Meine Zweitheimat ... ich vermisse sie


----------



## Sockeye (3. August 2011)

*AW: Gruesse aus Cape Coral*

Caramba ist das heiss hier!!
30 Grad in der Nacht. Nach 3 Tagend endlich ein Gewitter. Ahh, das war schön, im 27 Grad warmen Regen stehen und sich abkuehlen...

Am Steg vorm Haus tummeln sich die Delphine. Sie jagen hier und treiben ihre Beute gegen die Kaimauer. Irgendwie hab ich es noch nicht geschafft gescheidte Fotos zu machen. Immer wenn so ein Tier in 2 m Abstand an mir vorbeischwimmt, kann ich nix machen und Sitze einfach nur da und glotze...
Vom Steg Angeln ist Fun pur. Kleine Snapper, Catfish, und Seatrout gehen hier fast auf Ansage und machen einen Riesen Spass am leichten Geschirr der Kinder. Nur zum Angeln komm ich dann kaum. Kaum habe ich einem Kind frische Shrimps an den Haken gemacht, schreit schon das nächste "ich hab einen" Während ich den Fisch abhakte, schreit schon das dritte "Papa, bei mir ist verheddert"... So geht das reihum.

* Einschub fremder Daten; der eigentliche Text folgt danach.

(** Every document falls under exactly the keys [$group] lists. *)
Lemma group_sizes_all (A : Type) (key : A -> scalar) (docs : list A) :
  total (map (fun g => List.length (snd g)) (group_by key docs)) = List.length docs.
Proof.
  unfold group_by. rewrite map_map. cbn [snd]. unfold total.
  rewrite (group_sizes key docs (distinct_apart (map key docs))).
  rewrite (filter_ext_in _ (fun _ => true)).
  - clear. induction docs; simpl; congruence.
  - intros d Hd.
    destruct (distinct_covers (map key docs) (key d)) as (k & Hk & Heq);
      [ apply in_map, Hd | ].
    apply existsb_exists. exists k. auto.
Qed.

(* ================================================================== *)
(** * The sidebar: genre options *)
(* ================================================================== *)

(** X4.  The sidebar offers at most 50 genre options; every option is a
    non-null, non-empty genre entry of some movie of the store, and no two
    options are equal.  When the aggregate fails there is no option. *)
Theorem genre_options_sound (db : database) :
  (List.length (sidebar_genres db) <= 50)%nat
  /\ (forall g, In g (sidebar_genres db) ->
        truthy g = true
        /\ exists m, In m (movies db) /\ In g (genre_entries m))
  /\ ForallOrdPairs other_key (sidebar_genres db)
  /\ (forall e, failure db GenreList = Some e -> sidebar_genres db = []).
Proof.
  unfold sidebar_genres, request.
  destruct (failure db GenreList) as [ e | ] eqn:Ef.
  { split; [ simpl; lia | ].
    split; [ intros g [] | ].
    split; [ constructor | reflexivity ]. }
  set (grouped := map (fun g : scalar * list (movie * scalar) =>
                         CountRow (fst g) (List.length (snd g)))
                      (group_by (@snd movie scalar)
                                (flat_map unwind_genres (movies db)))).
  assert (Hpipe : genre_list_pipeline (movies db)
                  = firstn 50 (sort (fun a b => (n_count b <=? n_count a)%nat) grouped))
    by reflexivity.
  rewrite Hpipe. split; [ | split; [ | split ] ].
  - rewrite length_map.
    etransitivity; [ apply filter_length_le | apply firstn_le_length ].
  - intros g Hg. apply in_map_iff in Hg. destruct Hg as (r & <- & Hr).
    apply filter_In in Hr. destruct Hr as [Hr Ht]. split; [ exact Ht | ].
    apply firstn_subset, sort_In in Hr. unfold grouped in Hr.
    apply in_map_iff in Hr. destruct Hr as ((k & ds) & <- & Hin).
    apply group_by_In in Hin. destruct Hin as (_ & d & Hd & <-).
    apply in_flat_map in Hd. destruct Hd as (m & Hm & Hd).
    exists m. split; [ exact Hm | ]. simpl. apply in_map, Hd.
  - apply FOP_map, FOP_filter.
    apply FOP_firstn.
    apply (FOP_perm (R := other_option)) with (l := grouped).
    + intros a b. apply other_key_sym.
    + symmetry. apply sort_perm.
    + unfold grouped. apply FOP_map. apply group_keys_apart.
  - discriminate.
Qed.

(* ================================================================== *)
(** * Order and counts of the grouped rows *)
(* ================================================================== *)

(** Sorting rows by movie count, in either direction. *)
Lemma sort_by_count_desc (rows : list group_row) :
  StronglySorted more_movies
    (sort (fun a b => (movieCount b <=? movieCount a)%nat) rows).
Proof.
  pose (leb := fun a b : group_row => (movieCount b <=? movieCount a)%nat).
  fold leb.
  eapply StronglySorted_on with (good := fun _ => True) (R := ordered leb).
  - intros a b _ _. unfold ordered, leb, more_movies. apply Nat.leb_le.
  - apply Forall_forall. auto.
  - apply sort_sorted; unfold leb; intros *.
    + rewrite Nat.leb_gt, Nat.leb_le. lia.
    + rewrite !Nat.leb_le. lia.
Qed.

Lemma sort_by_count_asc (rows : list group_row) :
  StronglySorted fewer_movies
    (sort (fun a b => (movieCount a <=? movieCount b)%nat) rows).
Proof.
  pose (leb := fun a b : group_row => (movieCount a <=? movieCount b)%nat).
  fold leb.
  eapply StronglySorted_on with (good := fun _ => True) (R := ordered leb).
  - intros a b _ _. unfold ordered, leb, fewer_movies. apply Nat.leb_le.
  - apply Forall_forall. auto.
  - apply sort_sorted; unfold leb; intros *.
    + rewrite Nat.leb_gt, Nat.leb_le. lia.
    + rewrite !Nat.leb_le. lia.
Qed.

Lemma genre_sorted (fs : filter_state) (ms : list movie) :
  StronglySorted more_movies (genre_pipeline fs ms).
Proof. rewrite genre_pipeline_unfold. apply sort_by_count_desc. Qed.

(** X5.  The genre rows come by decreasing movie count, no two rows are
    for the same genre, and every row counts at least one movie. *)
Theorem genre_rows_ranked (fs : filter_state) (ms : list movie) :
  StronglySorted more_movies (genre_pipeline fs ms)
  /\ ForallOrdPairs other_group (genre_pipeline fs ms)
  /\ forall r, In r (genre_pipeline fs ms) -> (1 <= movieCount r)%nat.
Proof.
  split; [ | split ].
  - apply genre_sorted.
  - rewrite genre_pipeline_unfold.
    eapply (FOP_perm (R := other_group)).
    + intros a b. apply other_key_sym.
    + symmetry. apply sort_perm.
    + apply FOP_filter, FOP_map, group_keys_apart.
  - intros r Hr. apply genre_row_inv in Hr. destruct Hr as (_ & Hrow & d & Hd & Hg).
    rewrite Hrow. cbn [genre_row movieCount snd].
    assert (Hin : In d (entries_of_genre fs ms (g_id r))).
    { apply members_In. split; [ exact Hd | rewrite Hg; apply scalar_eqb_refl ]. }
    destruct (entries_of_genre fs ms (g_id r)); [ destruct Hin | simpl; lia ].
Qed.

Lemma trend_total (fs : filter_state) (ms : list movie) :
  total_count (trend_pipeline fs ms) = List.length (matched fs ms).
Proof.
  unfold total_count. rewrite trend_pipeline_unfold.
  rewrite (total_perm (Permutation_map movieCount (sort_perm _ _))).
  rewrite map_map. cbn [trend_row movieCount]. apply group_sizes_all.
Qed.

(** X6.  The movie counts of the trend rows add up to the number of
    movies that pass the filter, and every row counts at least one. *)
Theorem trend_counts_partition (fs : filter_state) (ms : list movie) :
  total_count (trend_pipeline fs ms) = List.length (matched fs ms)
  /\ forall r, In r (trend_pipeline fs ms) -> (1 <= movieCount r)%nat.
Proof.
  split.
  - apply trend_total.
  - intros r Hr. apply trend_row_inv in Hr. destruct Hr as (Hrow & m & Hm & Hy).
    rewrite Hrow. cbn [trend_row movieCount snd].
    assert (Hin : In m (movies_of_year fs ms (g_id r))).
    { apply members_In. split; [ exact Hm | rewrite Hy; apply scalar_eqb_refl ]. }
    destruct (movies_of_year fs ms (g_id r)); [ destruct Hin | simpl; lia ].
Qed.

(* ================================================================== *)
(** * The most-discussed ranking: what [$limit 15] keeps *)
(* ================================================================== *)

Section PrefixFacts.

Variable B : Type.
Variable R : B -> B -> Prop.

(** In a sorted list every kept element precedes every dropped one. *)
Lemma sorted_kept_dropped (n : nat) (l : list B) (x y : B) :
  StronglySorted R l -> In x (firstn n l) -> In y (skipn n l) -> R x y.
Proof.
  intros H. revert n. induction H as [ | a l Hl IH Ha ]; intros n Hx Hy.
  - rewrite firstn_nil in Hx. destruct Hx.
  - destruct n as [ | n ]; [ destruct Hx | ]. simpl in Hx, Hy.
    destruct Hx as [<- | Hx].
    + rewrite Forall_forall in Ha. apply Ha.
      rewrite <- (firstn_skipn n l). apply in_or_app. right. exact Hy.
    + apply (IH n); assumption.
Qed.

Die einzige Möglichkeit hier ist fliehen... Mit dem Boot. Heute haben wir es geschafft die Familie zum Schoppen zu schicken und Cheggi und ich haben uns verdünnisiert. Nach einer Dreiviertelstunde hatten wir die Seegrasfelder erreicht und haben mit Shrimpsimitaten um uns geschmissen. Einige schöne Seatrout dankten dies mit einem Biss. Auf dem Rückweg haben wir noch kurz unter der Brücke nach Sanibel geankert und haben noch ein Wenig die Haie gefüttert. Leider ist nichts vernünftiges hängengeblieben. Da muss ich dringend bei Tidenstillstand hin und noch ein paar Grouper ärgern....

VG
Sockeye


----------



## Jetblack (3. August 2011)

*AW: Gruesse aus Cape Coral*

Hey Alex - wo treibst Du Dich denn rum ? Für soweit südlich ist dein Körper doch gar nicht ausgelegt 

Viel Spass und evtl. doch noch einen guten Fisch für den Daddy.

Gruss Nick


----------



## Sockeye (6. August 2011)

*AW: Gruesse aus Cape Coral*

@Nick
Nepp die temperaturen hier sind echt nix für mich. Ich schmore hier im eigenen Saft und wenn man mal ein Fischfoto machen will, blendet die Sonne..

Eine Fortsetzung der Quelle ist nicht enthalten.